The Magic of Merlin (Occult Detective, Part III) / #Occult30


Day Twenty-Nine of #Occult30 —
a month long celebration of
True Tales of the Strange & Unusual.

The Magic of Merlin
Occult Detective, Part III


In the small town of Galveston, about 20 miles from my front door, you’ll find the Beckett-Lawrence Museum of Magic and Witchcraft run by the “Official Witch of Indiana”, as certified by then Governor Edgar D. Whitcomb, Lawrence Lawrence, also known as Merlin.

The Museum began in 1937, in a small log cabin, established by Merlin’s great-grandparents, Henry Beckett, a Universalist pastor, and his wife Lydia, who made Druidic amulets, read Tarot, and prepared herbal remedies. It was moved into the family home at a later date and eventually came under the stewardship of Merlin.

The museum, which mostly occupied the home’s detached garage, contained Aleister Crowley ‘s salt and water set, the authentic ritual tools of Gerald Gardner, magical and psychic artifacts from the ancient Aztec, and a plethora of tv and movie memorabilia signed by actors and directors whom had sought out Merlin’s services as a psychic.

He drove an old beat up white van held together seemingly with witch-themed bumper stickers, glued on doll parts, and duct tape.

In the backyard was a miniature Stonehenge where Merlin’s Coven held court, and the house itself was adorned with a crazy assortment of Hallowe’en decorations and antique oddities.

It was a teenagers’ playground, as you can well imagine. My friends and I made frequent drives over, and while I was dubious of many of Merlin’s claims, one of my friends in particular was quite taken with him and his supposed magical prowess.

He purchased from Merlin a beautiful antique perfume bottle filled with a pungent ink black oil that smelled of cinnamon. Merlin told him it was a powerful protection from all evil. He cherished that bottle.

A year later, our friend lost his life in a tragic car accident. He was just seventeen years old. At the wake, his mother passed around a box of his belongings, encouraging us each to take items to remember him by. I took a couple of D&D miniatures he had painted, an Army patch that he had pinned to one of his fatigue jackets, and the perfume bottle.

I placed it in one of my curio boxes and stored it away with my most treasured items.

Fast forward another year later. Summer, 1986. I covered some of this in the previous two entries, as I’m sure you recall.

The concerted attack against me was escalating. It felt like I was being buried under the weight of it. Rumors circulated that I was the ringleader of a nationwide cult, that I had harmed people in ways I care not to repeat. All grossly untrue. Despite a predilection for illicit substances and an interest in the paranormal and occult, I was a good kid. A tad immature and inexperienced perhaps, but I was a kind-hearted soul to a fault.

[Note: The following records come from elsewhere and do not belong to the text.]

(** The switch with two thresholds. *)
Definition trigger (drained : bool) (used : option Z) : bool :=
  if SFltb usageThreshold (percent_of used) then true
  else if SFltb (percent_of used) resumeThreshold then false else drained.
(** A sample: what the pod uses at a pass, and the states the node has then apart from the drain. *)
Definition sample (n : Node) (x : option Z * states) : Node := after_pass (busy x.2 n) x.1.
(** Drained, if at all, by this check. *)
Definition own_drain (n : Node) : Prop := IsDrainState n = true → isDrainedByEphemeralStorageCheck n = true.
Lemma IsDrain_spec n : IsDrainState n = true ↔ DRAIN ∈ node_States n.
Proof. unfold IsDrainState, has. by rewrite bool_decide_eq_true. Qed.
Lemma busy_facts s n :
  DRAIN ∉ s → own_drain n →
  IsDrainState (busy s n) = IsDrainState n ∧ own_drain (busy s n) ∧ node_Name (busy s n) = node_Name n ∧
  node_States (busy s n) ∖ {[DRAIN]} = s.
Proof.
  intros Hs Ho. assert (IsDrainState (busy s n) = IsDrainState n) as Hd.
  { apply eq_true_iff_eq. rewrite !IsDrain_spec. simpl. destruct (decide (DRAIN ∈ node_States n)); set_solver. }
  split; [exact Hd|]. split; [|split; [done|]].
  - unfold own_drain, isDrainedByEphemeralStorageCheck in *. rewrite Hd. intros Hx. rewrite Hx in *. simpl in *. auto.
  - simpl. destruct (decide _); set_solver.
Qed.
Lemma pass_result_facts n used n' :
  own_drain n → pass_result n used n' →
  IsDrainState n' = trigger (IsDrainState n) used ∧ own_drain n' ∧ node_Name n' = node_Name n ∧
  (IsDrainState n' = true → node_States n' ∖ {[DRAIN]} = node_States n ∖ {[DRAIN]}).
Proof.
  intros Ho. unfold pass_result, trigger. destruct (SFltb usageThreshold (percent_of used)).
  - destruct (IsIdleDrained n) eqn:Hi.
    { intros ->. unfold IsIdleDrained in Hi. apply andb_prop in Hi as [Hi _]. done. }
    intros (Hn & Hst & Hr). assert (IsDrainState n' = true) as Hd by (apply IsDrain_spec; rewrite Hst; set_solver).
    split_and!; [done| |done|intros _; rewrite Hst; set_solver].
    intros _. unfold isDrainedByEphemeralStorageCheck. rewrite Hd. apply fmap_Some in Hr as (r & -> & Hr). cbn [andb]. rewrite <-Hr. apply own_reason_prefix.
  - destruct (SFltb (percent_of used) resumeThreshold); [|by intros ->].
    destruct (IsDrainState n) eqn:Hd.
    + rewrite (Ho Hd). intros [Hn Hdr]. assert (IsDrainState n' = false) as Hn' by (apply not_true_is_false; by rewrite IsDrain_spec).
      split_and!; [done|intros ?; congruence|done|intros ?; congruence].
    + unfold isDrainedByEphemeralStorageCheck. rewrite Hd. simpl. intros ->. rewrite Hd. by split_and!.
Qed.
Lemma sample_facts n x :
  node_Name n ≠ "" → DRAIN ∉ x.2 → own_drain n →
  IsDrainState (sample n x) = trigger (IsDrainState n) x.1 ∧ own_drain (sample n x) ∧ node_Name (sample n x) = node_Name n ∧
  (IsDrainState (sample n x) = true → node_States (sample n x) ∖ {[DRAIN]} = x.2).
Proof.
  intros Hn Hx Ho. destruct (busy_facts x.2 n Hx Ho) as (B1 & B2 & B3 & B4). unfold sample.
  destruct (storage_pass_result (busy x.2 n) x.1) as [_ Hp]; [by rewrite B3|].
  destruct (pass_result_facts (busy x.2 n) x.1 _ B2 Hp) as (P1 & P2 & P3 & P4). rewrite B1 in P1. rewrite B4 in P4. rewrite B3 in P3. done.
Qed.
Lemma samples_facts samples n :
  node_Name n ≠ "" → Forall (λ x, DRAIN ∉ x.2) samples → own_drain n →
  IsDrainState (foldl sample n samples) = foldl trigger (IsDrainState n) samples.*1 ∧ own_drain (foldl sample n samples) ∧
  (∀ x, last samples = Some x → IsDrainState (foldl sample n samples) = true → node_States (foldl sample n samples) ∖ {[DRAIN]} = x.2).
Proof.
  intros Hn Hs. revert n Hn. induction Hs as [|x samples Hx Hs IH]; intros n Hn Ho; [done|]. simpl.
  destruct (sample_facts n x Hn Hx Ho) as (S1 & S2 & S3 & S4).
  destruct (IH (sample n x)) as (I1 & I2 & I3); [by rewrite S3|done|]. rewrite <-S1. split; [done|]. split; [done|].
  intros y Hy. destruct samples as [|z samples]; [by injection Hy as <-|]. apply I3. exact Hy.
Qed.
End hysteresis.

I was convinced, and still wholeheartedly believe, that dark forces were working against me. I was sitting with friends one evening, discussing my fears and how so far my attempts at shielding myself from what I was confident was a curse were in vain, when something strange happened before all of our eyes.

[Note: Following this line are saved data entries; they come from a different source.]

(** [r.Get] of an object that may be gone. *)
Definition lookup_object (k : key) : M cluster_state (option resource) :=
  let! got := attempt (client_Get k) in
  match got with
  | inl o => ret (Some o)
  | inr e => if IsNotFound e then ret None else fail e
  end.
(** Gets the object and deletes it when it is there. *)
Definition getAndDelete (k : key) : M cluster_state () :=
  let! found := lookup_object k in
  match found with Some _ => client_Delete k | None => ret tt end.
Definition reconcileDelete (check : resource) : M cluster_state () :=
  do! getAndDelete (CronJob, o_namespace check, o_name check);
  do! (match SbatchScript check with
       | Some _ => getAndDelete (ConfigMap, o_namespace check, BuildConfigMapSbatchScriptName (Spec_Name check))
       | None => ret tt
       end);
  let! _ := client_Update (RemoveFinalizer check ActiveCheckFinalizer) in
  ret tt.
Definition runAfterCreation (check cronJob : resource) : M cluster_state () :=
  let! job := wrapM "failed to get job" (lookup_object (BatchJob, o_namespace check, RenderK8sJobName check)) in
  match job with
  | Some _ => ret tt
  | None =>
      let! cronJob := wrapM "failed to get cronJob" (client_Get (o_key cronJob)) in
      client_Create (RenderK8sJob check cronJob)
  end.
(** A prerequisite that does not run after its creation is not waited for. *)
Definition prerequisiteReady (prerequisite : resource) : outcome bool :=
  match RunAfterCreation prerequisite with
  | Some true =>
      if String.eqb (CheckType prerequisite) "k8sJob" then
        Ok (String.eqb (LastJobStatus (K8sJobsStatus (o_status prerequisite))) ActiveCheckK8sJobStatusComplete)
      else if String.eqb (CheckType prerequisite) "slurmJob" then
        let status := LastRunStatus (SlurmJobsStatus (o_status prerequisite)) in
        Ok (String.eqb status ActiveCheckSlurmRunStatusComplete || String.eqb status ActiveCheckSlurmRunStatusSkipped)
      else Err (ErrMsg "unknown prerequisite ActiveCheck type")
  | _ => Ok true
  end.
Fixpoint prerequisitesReady (namespace : string) (names : list string) : M cluster_state bool :=
  match names with
  | [] => ret true
  | name :: names =>
      let! got := wrapM "failed to get prerequisite ActiveCheck" (lookup_object (ActiveCheck, namespace, name)) in
      match got with
      | None => ret false
      | Some prerequisite =>
          let! ready := lift (prerequisiteReady prerequisite) in
          if ready then prerequisitesReady namespace names else ret false
      end
  end.
Definition dependenciesReady (check slurmCluster : resource) : M cluster_state bool :=
  if IsMaintenanceActive (field_optstr (o_body slurmCluster) ["spec"; "maintenance"]) then ret false
  else match field_optstr (o_status slurmCluster) ["phase"] with
       | None => halt "nil pointer dereference"
       | Some phase =>
           if negb (String.eqb phase "Available") then ret false
           else prerequisitesReady (o_namespace check) (DependsOn check)
       end.
Definition step_cronJob (check slurmCluster : resource) : M cluster_state () :=
  do! (match SbatchScript check with
       | Some script =>
           wrapM "reconciling ActiveChecks sbatch script ConfigMap"
             (Reconcile marshal unmarshal (o_uid slurmCluster)
                (RenderSbatchConfigMap (Spec_Name check) (SlurmClusterRefName check) (o_namespace check) script) [])
       | None => ret tt
       end);
  let! foundPodTemplate :=
    match PodTemplateNameRef check with
    | Some name => let! t := wrapM "getting PodTemplate" (client_Get (PodTemplate, o_namespace check, name)) in ret (Some t)
    | None => ret None
    end in
  let! desired := wrapM "rendering Active check CronJob" (lift (RenderK8sCronJob check foundPodTemplate)) in
  do! wrapM "reconciling ActiveChecks CronJob" (Reconcile marshal unmarshal (o_uid slurmCluster) desired []);
  if bool_decide (RunAfterCreation check = Some true) &&
     bool_decide (k8s_LastTransitionTime (K8sJobsStatus (o_status check)) = None)
  then wrapM "run job after creation" (runAfterCreation check desired)
  else ret tt.
Definition Check_Reconcile (namespace name : string) : M cluster_state requeue_after :=
  let! got := lookup_object (ActiveCheck, namespace, name) in
  match got with
  | None => ret None
  | Some check =>
      let check := SetDefaults check in
      match DeletionTimestamp check with
      | Some _ =>
          if ContainsFinalizer check ActiveCheckFinalizer then do! reconcileDelete check; ret None else ret None
      | None =>
          let! check := (if ContainsFinalizer check ActiveCheckFinalizer then ret check
                         else client_Update (AddFinalizer check ActiveCheckFinalizer)) in
          let! slurmCluster := wrapM "getting SlurmCluster" (client_Get (SlurmCluster, namespace, SlurmClusterRefName check)) in
          let! ready := dependenciesReady check slurmCluster in
          if negb ready then ret (Some requeueAfter)
          else
            do! wrapM "reconciling ActiveChecks"
                  (ExecuteMultiStep FailAtFirstError [Step "Active check CronJob" (step_cronJob check slurmCluster)]);
            ret None
      end
  end.
End rendering.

As I spoke, I felt something drip onto the forehead. I wiped it away. Then another plop fell from the sky. It was black, oily, dripping down my forehead and alongside my nose. I wiped it away again, then a third drop fell. I smelt my fingers and I was met by the scent of cinnamon.

My friends were stunned.

I had no doubt it was the protection from evil oil my friend had purchased from Merlin.

It was falling from the thin air, anointing me.

I dug out the bottle from its hiding place. It was still there as I had left it save for some of the oil was missing…

Soon after, the rumors began to die down. My luck had rebounded. And the house, where we believed the dark coven gathered, burned to the ground and we stopped seeing signs of their activity in and around the Mississinewa.

Later that fall, we went to visit our friend’s grave. It was Hallowe’en night. I dug a hole several feet down and returned that perfume bottle to him, thanking him for what he had done for me.

I had always been intrigued by the figure of Lawrence Lawrence, Magician and Psychic, known as Merlin among the witches of “In Diana”. Yes, I had my doubts, but I visited his museum one last time and I told him my story, thanking him for his part in it.

Merlin had considered himself something of an occult detective as well, claiming to have worked many cases for law enforcement, all centered around the Satanic Panic of late. He told me I had a bright future ahead of me. That there would be darkness, followed by light.

You know what — He was right.

For all the kitschiness of the Beckett-Lawrence Museum of Magic and Witchcraft, there was, in the end, something to it, be it the power of belief or something more, it’s impossible for me to say.

All I know is, when I was anointed by that oil, it materializing from out of the ether as it did, I chose to believe as my friend had.